4.6 Probabilistic Critical Slip Surface and the Associated β min

The probabilistic critical slip surface (surface of minimum β) has been determined following the same computational procedure as used for the determination of the deterministic critical slip surface, simply by replacing the objective function FS with β [1]. A computer program was developed based on the sequential unconstrained minimization technique (SUMT) of nonlinear optimization coupled with a method of reliability analysis, MVFOSM or FORM, as the case may be.
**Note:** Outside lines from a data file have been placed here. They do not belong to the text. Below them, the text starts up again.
(* ===== verification/WebAnsi.v ===== *)
(** * The art preview of the web interface: [internal/web/ansi.go]

    An ANSI.SYS interpreter that draws onto a grid and writes the grid out as HTML.  Positions are 64-bit integers that wrap
    around, and an index out of range is a panic, [None].  [feed] is split into the lexer, whose result does not depend on the
    screen, and one step per token.  The theorems: for parameters of a sensible size the interpreter never panics and the
    grid keeps its bounds; a huge parameter makes it panic; and the HTML holds nothing but its own spans, with
    the text of the grid escaped. *)

From Stdlib Require Import Ascii String ZArith Lia.
From stdpp Require Import base tactics list gmap strings.
From S2P Require Import Prelude GoStrings Term.
Open Scope Z_scope.

Definition artColumns : Z := 80.
Definition artMaxRows : Z := 500.

Record cell := MkCell { c_rune : Z; c_fg : Z; c_bg : Z }.

Record screen := MkScreen {
  grid : list (list cell); sx : Z; sy : Z; sfg : Z; sbg : Z; bold : bool; saveX : Z; saveY : Z
}.

Definition newScreen : screen := MkScreen [] 0 0 7 0 false 0 0.

Definition set_grid (g : list (list cell)) (s : screen) : screen :=
  MkScreen g (sx s) (sy s) (sfg s) (sbg s) (bold s) (saveX s) (saveY s).
Definition set_pos (x y : Z) (s : screen) : screen :=
  MkScreen (grid s) x y (sfg s) (sbg s) (bold s) (saveX s) (saveY s).
Definition set_colours (f b : Z) (bo : bool) (s : screen) : screen :=
  MkScreen (grid s) (sx s) (sy s) f b bo (saveX s) (saveY s).

(** The rows after the loop of [row]. *)
Definition grow (y : Z) (g : list (list cell)) : list (list cell) :=
  g ++ replicate (Z.to_nat (Z.min (y + 1) artMaxRows - len g)) [].

(** [row]: the row and the grown grid. *)
Definition row_at (y : Z) (g : list (list cell)) : option (list cell * list (list cell)) :=
  let g := grow y g in
  if len g <=? y then Some ([], g)
  else if y <? 0 then None
  else Some (nth (Z.to_nat y) g [], g).

Definition put (r : Z) (s : screen) : option screen :=
  let s := if artColumns <=? sx s then set_pos 0 (wrap64 (sy s + 1)) s else s in
  '(row, g) ← row_at (sy s) (grid s);
  let s := set_grid g s in
  if artMaxRows <=? sy s then Some s
  else if sx s <? 0 then None
  else
    let row := row ++ replicate (Z.to_nat (sx s + 1 - len row)) (MkCell 32 7 0) in
    let fg := if bold s && (sfg s <? 8) then sfg s + 8 else sfg s in
    let row := <[Z.to_nat (sx s) := MkCell r fg (sbg s)]> row in
    Some (set_pos (wrap64 (sx s + 1)) (sy s) (set_grid (<[Z.to_nat (sy s) := row]> g) s)).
For this search, the deterministic critical slip surface shown in Fig. 1 has been used as the initial slip surface. Several such probabilistic critical slip surfaces have been determined, and the associated minimum reliability index (β min) values are summarized in Table 4. For the sake of clarity, only two of these critical surfaces are plotted in Fig. 2: the probabilistic critical slip surface for phase III analysis using MVFOSM (x c = 4.907 m, y c = 17.311 m, r c = 12.311 m) and the probabilistic critical slip surface for phase III analysis using FORM with all four random variables normally distributed (x c = 4.920 m, y c = 17.283 m, r c = 12.284 m). For the sake of comparison, the deterministic critical slip surface (x c = 5.355 m, y c = 17.243 m, r c = 12.248 m) has also been plotted in Fig. 2.
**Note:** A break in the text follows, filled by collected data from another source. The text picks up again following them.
(* ===== verification/FtnTools.v ===== *)
(** * The sysop's FidoNet tool: [cmd/boar-ftn/main.go]

    [netmail] queues one message, [show] and [describe] print packets, [notify] emails what arrived, [route] passes on
    netmail for others, over the files, the outbound and the SMTP client of the other parts.  Flags arrive parsed. *)

From Stdlib Require Import Ascii String ZArith Lia.
From stdpp Require Import base tactics list gmap strings.
From S2P Require Import Prelude GoStrings GoTime GoFiles FtnAddr FtnCharset FtnPacket FtnMessage StoreDB FtnOutbound Toss FileLink GoMime Smtp Server MailMessage.
Open Scope Z_scope.

Definition AttrCrash : Z := 2.
Definition AttrKillSent : Z := 128.

(** [strings.Split] with a longer separator: [cur] is the part being read, [skip] what is left of a separator. *)
Fixpoint split_sub (sep s cur : bytes) (skip : nat) : list bytes :=
  match s with
  | [] => [cur]
  | b :: s' =>
      match skip with
      | S k => split_sub sep s' cur k
      | O => if has_prefix s sep then cur :: split_sub sep s' [] (length sep - 1) else split_sub sep s' (cur ++ [b]) 0
      end
  end.

(** Why a file could not be read: it cannot be opened, or an error of [ReadPackets]. *)
Inductive read_error := NoFile | BadFile (e : inbound_error).

Inductive tool_error :=
  | BadAddr (e : addr_error) | NoAddresses | UnknownCharset | UnknownFlavour | CannotHold (cs : Charset) | Usage
  | Unread (name : bytes) (e : read_error) | NoRoute (name : bytes) (dest : Addr) | NotQueued (hop : Addr) (e : queue_error)
  | NotMoved | MailFailed (e : smtp_error).

(** The process: its id, the suffix that [CreateTemp] picks for a node, and the words of an error. *)
Class Tool := {
  tool_pid : Z;
  tool_temp : FS -> Addr -> bytes;
  read_words : read_error -> bytes
}.

Section tool.
Context `{UnicodeTables} `{FoldTables} `{ZipReader} `{Relay} `{Tool}.

(** The time, in nanoseconds, and the zone, in seconds east of UTC. *)
Context (now off : Z).
Definition local_now : civil := civil_of_unix (now / 1000000000 + off) (now mod 1000000000).
Definition utc_now : civil := civil_of_unix (now / 1000000000) (now mod 1000000000).

Definition parseAddrList (s : bytes) : result tool_error (list Addr) :=
  match ParseAddrList s with
  | Err e => Err (BadAddr e)
  | Ok [] => Err NoAddresses
  | Ok l => Ok l
  end.

Definition addr_flag (s : bytes) : result tool_error Addr := match ParseAddr s with Ok a => Ok a | Err e => Err (BadAddr e) end.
Table 4 Summary of results of the minimum reliability analyses associated with the probabilistic critical slip surface

From Fig. 2, as well as from the magnitudes of the coordinates of centers and radii, it is seen that the two probabilistic critical slip surfaces are located very close to each other while the deterministic critical slip circle is somewhat apart. The closeness of the deterministic and the probabilistic critical slip surfaces for the case of simple homogeneous slopes is in agreement with those reported by earlier investigators. The detailed results presented in Table 4 generally corroborate the observations made earlier from Table 2 with reference to the reliability analyses of the given slip surfaces.

5 Summary and Conclusions

In view of the growing appreciation of the uncertainty associated with the geotechnical parameters, especially, the strength parameters including the pore water pressure, the conventional deterministic approach of analysis is increasingly being replaced by probabilistic approach of analysis or reliability analysis under a probabilistic framework. The mean-value first-order second-moment (MVFOSM) method based on a Taylor series expansion is rather widely used by the practitioners in the geotechnical engineering field mainly due to the simplicity and early origin of the method. However, in other fields of engineering, for example, in the structural engineering field, it is an established fact for quite some time that the MVFOSM method suffers from serious shortcomings such as the problem of invariance, as mentioned in an earlier section of this chapter.

This chapter concerns a study on the reliability analysis of earth slopes with uncertain soil strength parameters under a probabilistic framework. Reliability analyses have been carried out using a rigorous method, namely, the first-order reliability method (FORM) in conjunction with a simple slope stability model, namely, the ordinary method of slices (OMS). For the sake of comparison, results in the form of the reliability index and probability of failure have also been obtained using the MVFOSM method. Computer programs have been developed for the determination of reliability index based on both FORM and MVFOSM method for a given slip surface and then for the optimization-based determination of the probabilistic critical slip surface and the associated minimum reliability index. The developed programs have been applied to a benchmark example problem concerning a simple slope in homogeneous soil in which the geotechnical parameters are treated as random variables with given values of statistical moments. The differences between the two sets of results have been brought out for the cases of an arbitrarily selected given slip surface, the deterministic critical slip surface, and also the probabilistic critical slip surface. The study has been successfully used to demonstrate numerically all the major shortcomings of the approximate MVFOSM method and the error involved vis-à-vis the more accurate FORM method.